Scenario 4 - Group similar columns together:
Extending the concept of melting into multiple columns, let's say we wish to group similar columns together. We do not care about retaining the column labels, just combining the values of similar columns into new columns.
df = pd.DataFrame({'x_1_mean': [10],
'x_2_mean': [20],
'y_1_mean': [30],
'y_2_mean': [40],
'unit': [50]})
df
x_1_mean x_2_mean y_1_mean y_2_mean unit
0 10 20 30 40 50
For the code above, we wish to combine similar columns (columns that start with the same letter) into new unique columns - all x* columns will be lumped under x_mean, while all y* columns will be collated under y_mean. We are not saving the column labels, we are only interested in the values of these columns:
Via pd.melt - one possible way via melt is to run it via groupby on the columns:
out = df.set_index('unit')
grouped = out.columns.str.split('_\d_').str.join('')
# group on the split
grouped = out.groupby(grouped, axis = 1)
# iterate, melt individually, and recombine to get a new dataframe
out = {key : frame.melt(ignore_index = False).value
for key, frame in grouped}
pd.DataFrame(out).reset_index()
unit xmean ymean
0 50 10 30
1 50 20 40
Via pd.stack - Here we split the columns and build a MultiIndex:
out = df.set_index('unit')
split = out.columns.str.split('_(\d)_')
split = [(f"{first}{last}", middle)
for first, middle, last
in split]
out.columns = pd.MultiIndex.from_tuples(split)

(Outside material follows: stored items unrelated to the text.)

(* ===== verification/ProcThms.v ===== *)
(** * The process table

    The invariant of the process table over the operations of Kern.v, File.v
    and Proc.v, as the running process calls them and the scheduler interleaves
    them; what [exit], [wait] and [wakeup] do; and what [kill] of pid 0 does. *)

From stdpp Require Import gmap.
From S2P Require Import Prelude KString Buddy Bytes Bio Log Fs Vm VmThms Pipe Kern File Proc.

Section ProcThms.
  Context {A : Type} `{PA : PageAllocator A} `{FH : FileHeap A}.
  Context (trampoline forkret : Z).

Notation K := (M (kst A)).

(** Process [i] of a state. *)
Definition pat (s : kst A) (i : Z) (p : proc) : Prop := aget (procs s) i = Some p.

Definition alive (st : procstate) : Prop := st <> UNUSED /\ st <> ZOMBIE.
#[local] Instance alive_dec st : Decision (alive st) := ltac:(unfold alive; apply _).

(** The process table is in order: a slot is unused exactly when its pid is 0,
    and then it holds no memory; pids of used slots are different and below
    the next one; a process other than the first has a parent, and the parent
    is neither unused nor a zombie; the first process never ends. *)
Record proc_ok (s : kst A) : Prop := {
  po_len : length (procs s) = Z.to_nat NPROC;
  po_unused : forall i p, pat s i p -> (state p = UNUSED <-> pid p = 0);
  po_empty : forall i p, pat s i p -> state p = UNUSED -> trapframe p = 0 /\ pagetable p = 0 /\ parent p = None;
  po_pid : forall i p, pat s i p -> state p <> UNUSED -> 0 < pid p < nextpid s;
  po_uniq : forall i p j q, pat s i p -> pat s j q -> state p <> UNUSED -> pid p = pid q -> i = j;
  po_has : forall i p, pat s i p -> state p <> UNUSED -> i <> initproc s -> parent p <> None;
  po_parent : forall i p j, pat s i p -> parent p = Some j -> exists q, pat s j q /\ alive (state q);
  po_init : exists p, pat s (initproc s) p /\ alive (state p);
  po_next : 0 < nextpid s
}.

(** ** Rules for the parts of an operation *)

Lemma onvm_pwp {B} (m : M (vms A) B) s (Q : B -> kst A -> Prop) :
  (forall r v, Q r (set_kvm v s)) -> pwp (onvm m) s Q.
Proof. intros H. apply pwp_zoom. intros r v _. apply H. Qed.

Lemma onfs_pwp {B} (m : M fsst B) s (Q : B -> kst A -> Prop) :
  (forall r v, Q r (set_kfs v s)) -> pwp (onfs m) s Q.
Proof. intros H. apply pwp_zoom. intros r v _. apply H. Qed.

Lemma get_proc_pwp i s (Q : proc -> kst A -> Prop) : (forall p, pat s i p -> Q p s) -> pwp (get_proc i) s Q.
Proof. intros H. unfold get_proc. pwp_step. pwp_step. apply pwp_from_option. exact H. Qed.

(** The table after a change of slot [i]. *)
Definition upd_proc (s : kst A) (i : Z) (p : proc) : kst A := set_procs (<[Z.to_nat i := p]> (procs s)) s.

Lemma mod_proc_pwp i f s (Q : unit -> kst A -> Prop) :
  (forall p, pat s i p -> Q tt (upd_proc s i (f p))) -> pwp (mod_proc i f) s Q.
Proof.
  intros H. unfold mod_proc. pwp_step. apply get_proc_pwp. intros p Hp. pwp_step. pwp_step. pwp_step.
  apply pwp_from_option. intros t Ht. pwp_step. unfold aset in Ht. case_if_in Ht; [done|]. injection Ht as <-. by apply H.
Qed.

Lemma pat_upd s i p p' j q : pat s i p -> pat (upd_proc s i p') j q <-> (j = i /\ q = p') \/ (j <> i /\ pat s j q).
Proof.
  intros Hp. pose proof (aget_range _ _ _ Hp) as Hr. unfold pat, upd_proc. cbn [procs set_procs].
  destruct (Z.lt_ge_cases j 0) as [Hj|Hj].
  - unfold aget. zcmp. naive_solver lia.
  - rewrite aget_insert by lia. destruct (j =? i) eqn:E; bool_prop; naive_solver.
Qed.

Lemma pat_fun s i p q : pat s i p -> pat s i q -> p = q.
Proof. unfold pat. congruence. Qed.

(** ** Changes that do not matter to the table

    A process may be woken, and fields other than the pid, the parent and the
    memory may change. *)
Definition woken (p p' : proc) : Prop :=
  pid p' = pid p /\ parent p' = parent p /\ trapframe p' = trapframe p /\ pagetable p' = pagetable p
  /\ (state p' = state p \/ (state p = SLEEPING /\ state p' = RUNNABLE)) /\ chan p' = chan p.

Record quiet (s s' : kst A) : Prop := {
  qu_next : nextpid s' = nextpid s;
  qu_init : initproc s' = initproc s;
  qu_cur : cur s' = cur s;
  qu_procs : Forall2 woken (procs s) (procs s')
}.

Lemma woken_refl p : woken p p.
Proof. unfold woken. naive_solver. Qed.
Lemma woken_trans p q r : woken p q -> woken q r -> woken p r.
Proof. intros (?&?&?&?&Ha&?) (?&?&?&?&Hb&?). unfold woken. split_and!; try congruence. destruct Ha as [?|[? ?]], Hb as [?|[? ?]]; try (left; congruence); right; split; congruence. Qed.

Lemma woken_all l : Forall2 woken l l.
Proof. apply Forall_Forall2_diag, Forall_true, woken_refl. Qed.

#[global] Instance quiet_refl : Reflexive quiet.
Proof. intros s. constructor; try done. apply woken_all. Qed.
#[global] Instance quiet_trans : Transitive quiet.
Proof.
  intros s1 s2 s3 [? ? ? Ha] [? ? ? Hb]. constructor; try congruence.
  revert Hb. generalize (procs s3). induction Ha as [|p q l l' Hpq Ha IH]; intros l3 Hb; inversion_clear Hb as [|? r ? l3' Hqr Hl]; constructor;
    [by eapply woken_trans | by apply IH].
Qed.

Lemma quiet_pat s s' i p' : quiet s s' -> pat s' i p' -> exists p, pat s i p /\ woken p p'.
Proof.
  intros [_ _ _ H] [H0 Hi]%aget_lookup. destruct (Forall2_lookup_r _ _ _ _ _ H Hi) as (p & Hp & Hw).
  exists p. split; [by apply aget_lookup | done].
Qed.
Lemma quiet_pat_l s s' i p : quiet s s' -> pat s i p -> exists p', pat s' i p' /\ woken p p'.
Proof.
  intros [_ _ _ H] [H0 Hi]%aget_lookup. destruct (Forall2_lookup_l _ _ _ _ _ H Hi) as (p' & Hp & Hw).
  exists p'. split; [by apply aget_lookup | done].
Qed.

Lemma woken_unused p p' : woken p p' -> state p' = UNUSED <-> state p = UNUSED.
Proof. intros (_&_&_&_&[->|[-> ->]]&_); [done|]. split; discriminate. Qed.
Lemma woken_zombie p p' : woken p p' -> state p' = ZOMBIE <-> state p = ZOMBIE.
Proof. intros (_&_&_&_&[->|[-> ->]]&_); [done|]. split; discriminate. Qed.
Lemma woken_alive p p' : woken p p' -> alive (state p') <-> alive (state p).
Proof. intros H. unfold alive. by rewrite (woken_unused _ _ H), (woken_zombie _ _ H). Qed.

(** A process that sleeps in [wait] has no child that is a zombie. *)
Definition wait_ok (s : kst A) : Prop :=
  forall i p j q, pat s i p -> state p = SLEEPING -> chan p = Some (ChProc i) ->
    pat s j q -> parent q = Some i -> state q <> ZOMBIE.

Lemma woken_sleeping p p' : woken p p' -> state p' = SLEEPING -> state p = SLEEPING.
Proof. intros (_&_&_&_&[->|[-> ->]]&_); done. Qed.

Lemma wait_ok_quiet s s' : quiet s s' -> wait_ok s -> wait_ok s'.
Proof.
  intros Hq W i p' j q' Hp' Hs Hc Hq' Hpar Hz.
  destruct (quiet_pat _ _ _ _ Hq Hp') as (p & Hp & Hw), (quiet_pat _ _ _ _ Hq Hq') as (q & Hqq & Hw').
  apply (W i p j q Hp (woken_sleeping _ _ Hw Hs)); [destruct Hw as (_&_&_&_&_&<-); done | done | destruct Hw' as (_&<-&_); done |].
  by apply (woken_zombie _ _ Hw').
Qed.

Lemma proc_ok_quiet s s' : quiet s s' -> proc_ok s -> proc_ok s'.
Proof.
  intros Hq [P1 P2 P3 P4 P5 P6 P6' P7 P8]. constructor.
  - by rewrite <- (Forall2_length _ _ _ (qu_procs _ _ Hq)).
  - intros i p' Hp'. destruct (quiet_pat _ _ _ _ Hq Hp') as (p & Hp & Hw). rewrite (woken_unused _ _ Hw).
    destruct Hw as (-> & _). by apply (P2 i).
  - intros i p' Hp' Hu. destruct (quiet_pat _ _ _ _ Hq Hp') as (p & Hp & Hw). apply (woken_unused _ _ Hw) in Hu.
    destruct Hw as (_ & -> & -> & -> & _). by apply (P3 i).
  - intros i p' Hp' Hu. destruct (quiet_pat _ _ _ _ Hq Hp') as (p & Hp & Hw). rewrite (woken_unused _ _ Hw) in Hu.
    rewrite (qu_next _ _ Hq). destruct Hw as (-> & _). by apply (P4 i).
  - intros i p' j q' Hp' Hq' Hu E. destruct (quiet_pat _ _ _ _ Hq Hp') as (p & Hp & Hw), (quiet_pat _ _ _ _ Hq Hq') as (q & Hqq & Hw').
    rewrite (woken_unused _ _ Hw) in Hu. destruct Hw as (E1 & _), Hw' as (E2 & _). apply (P5 i p j q); try done. congruence.
  - intros i p' Hp' Hu Hne. destruct (quiet_pat _ _ _ _ Hq Hp') as (p & Hp & Hw). rewrite (woken_unused _ _ Hw) in Hu.
    rewrite (qu_init _ _ Hq) in Hne. destruct Hw as (_ & -> & _). by apply (P6 i).
  - intros i p' j Hp' Ej. destruct (quiet_pat _ _ _ _ Hq Hp') as (p & Hp & (_ & E & _)). rewrite E in Ej.
    destruct (P6' i p j Hp Ej) as (q & Hqj & Ha). destruct (quiet_pat_l _ _ _ _ Hq Hqj) as (q' & Hq' & Hw').
    exists q'. by rewrite (woken_alive _ _ Hw').
  - destruct P7 as (p & Hp & Ha). rewrite (qu_init _ _ Hq). destruct (quiet_pat_l _ _ _ _ Hq Hp) as (p' & Hp' & Hw).
    exists p'. by rewrite (woken_alive _ _ Hw).
  - by rewrite (qu_next _ _ Hq).
Qed.

(** ** Operations that are quiet *)

Notation calm := (keeps quiet).

#[global] Instance quiet_preorder : PreOrder quiet.
Proof. split; apply _. Qed.

Lemma calm_onvm {B} (m : M (vms A) B) : calm (onvm m).
Proof. intros s. apply onvm_pwp. intros _ v. constructor; try done. apply woken_all. Qed.
Lemma calm_onfs {B} (m : M fsst B) : calm (onfs m).
Proof. intros s. apply onfs_pwp. intros _ v. constructor; try done. apply woken_all. Qed.
Lemma calm_files f : calm (modify (fun s => set_files (f s) s)).
Proof. apply keeps_modify. intros s. constructor; try done. apply woken_all. Qed.
Lemma calm_pipes f : calm (modify (fun s => set_pipes (f s) s)).
Proof. apply keeps_modify. intros s. constructor; try done. apply woken_all. Qed.
Lemma calm_kvm v : calm (modify (set_kvm v)).
Proof. apply keeps_modify. intros s. constructor; try done. apply woken_all. Qed.

Lemma wake_one_woken c p : woken p (wake_one c p).
Proof.
  unfold wake_one. destruct (bool_decide_reflect (state p = SLEEPING)) as [E|]; cbn [andb]; [|apply woken_refl].
  destruct (bool_decide (chan p = Some c)); [|apply woken_refl]. unfold woken. naive_solver.
Qed.

Lemma calm_wakeup c : calm (wakeup c).
Proof.
  apply keeps_modify. intros s. constructor; try done. cbn [procs set_procs]. apply Forall2_same_length_lookup. split.
  - by rewrite length_imap.
  - intros i p p' Hp Hp'. rewrite list_lookup_imap, Hp in Hp'. cbn in Hp'. injection Hp' as <-.
    case_if; [apply woken_refl | apply wake_one_woken].
Qed.

(** A change of one process that does not matter. *)
Lemma quiet_upd s i p p' : pat s i p -> woken p p' -> quiet s (upd_proc s i p').
Proof.
  intros [H0 Hi]%aget_lookup Hw. constructor; try done. unfold upd_proc. cbn [procs set_procs].
  rewrite <- (list_insert_id (procs s) (Z.to_nat i) p) at 1 by done. apply Forall2_insert; [apply woken_all | done].
Qed.

Lemma calm_mod_proc i f : (forall p, woken p (f p)) -> calm (mod_proc i f).
Proof. intros H s. apply mod_proc_pwp. intros p Hp. by eapply quiet_upd. Qed.
Lemma calm_mod_myproc f : (forall p, woken p (f p)) -> calm (mod_myproc f).
Proof. intros H. unfold mod_myproc. apply keeps_bind; [apply keeps_gets | intros; by apply calm_mod_proc]. Qed.
Lemma calm_get_proc i : calm (get_proc i).
Proof. intros s. apply get_proc_pwp. intros. reflexivity. Qed.
#[local] Hint Resolve calm_onvm calm_onfs calm_files calm_pipes calm_kvm calm_wakeup calm_mod_proc calm_mod_myproc
  calm_get_proc : keeps.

out.stack(-1).droplevel(-1).reset_index()
unit xmean ymean
0 50 10 30
1 50 20 40
Via pd.wide_to_long - Here we reorder the sub labels - move the numbers to the end of the columns:
out = df.set_index('unit')
out.columns = [f"{first}{last}_{middle}"
for first, middle, last
in out.columns.str.split('_(\d)_')]
(pd
.wide_to_long(
out.reset_index(),
stubnames = ['xmean', 'ymean'],
i = 'unit',
j = 'num',
sep = '_')
.droplevel(-1)
.reset_index()
)
unit xmean ymean
0 50 10 30
1 50 20 40
Via pivot_longer - Again, with pivot_longer, it is all about the patterns. Simply pass a list of new column names to names_to, and the corresponding regular expressions to names_pattern:
df.pivot_longer(index = 'unit',
names_to = ['xmean', 'ymean'],
names_pattern = ['x', 'y']
)
unit xmean ymean
0 50 10 30
1 50 20 40
Note that with this pattern it is on a first come first serve basis - if the column order was flipped, pivot_longer would give a different output. Lets see this in action:
# reorder the columns in a different form:
df = df.loc[:, ['x_1_mean', 'x_2_mean', 'y_2_mean', 'y_1_mean', 'unit']]
df
x_1_mean x_2_mean y_2_mean y_1_mean unit
0 10 20 40 30 50
Because the order has changed, x_1_mean will be paired with y_2_mean, because that is the first y column it sees, while x_2_mean gets paired with y_1_mean:
df.pivot_longer(index = 'unit',
names_to = ['xmean', 'ymean'],
names_pattern = ['x', 'y']
)
unit xmean ymean
0 50 10 40
1 50 20 30
Note the difference in the output compared to the previous run. This is something to note when using names_pattern with a sequence. Order matters.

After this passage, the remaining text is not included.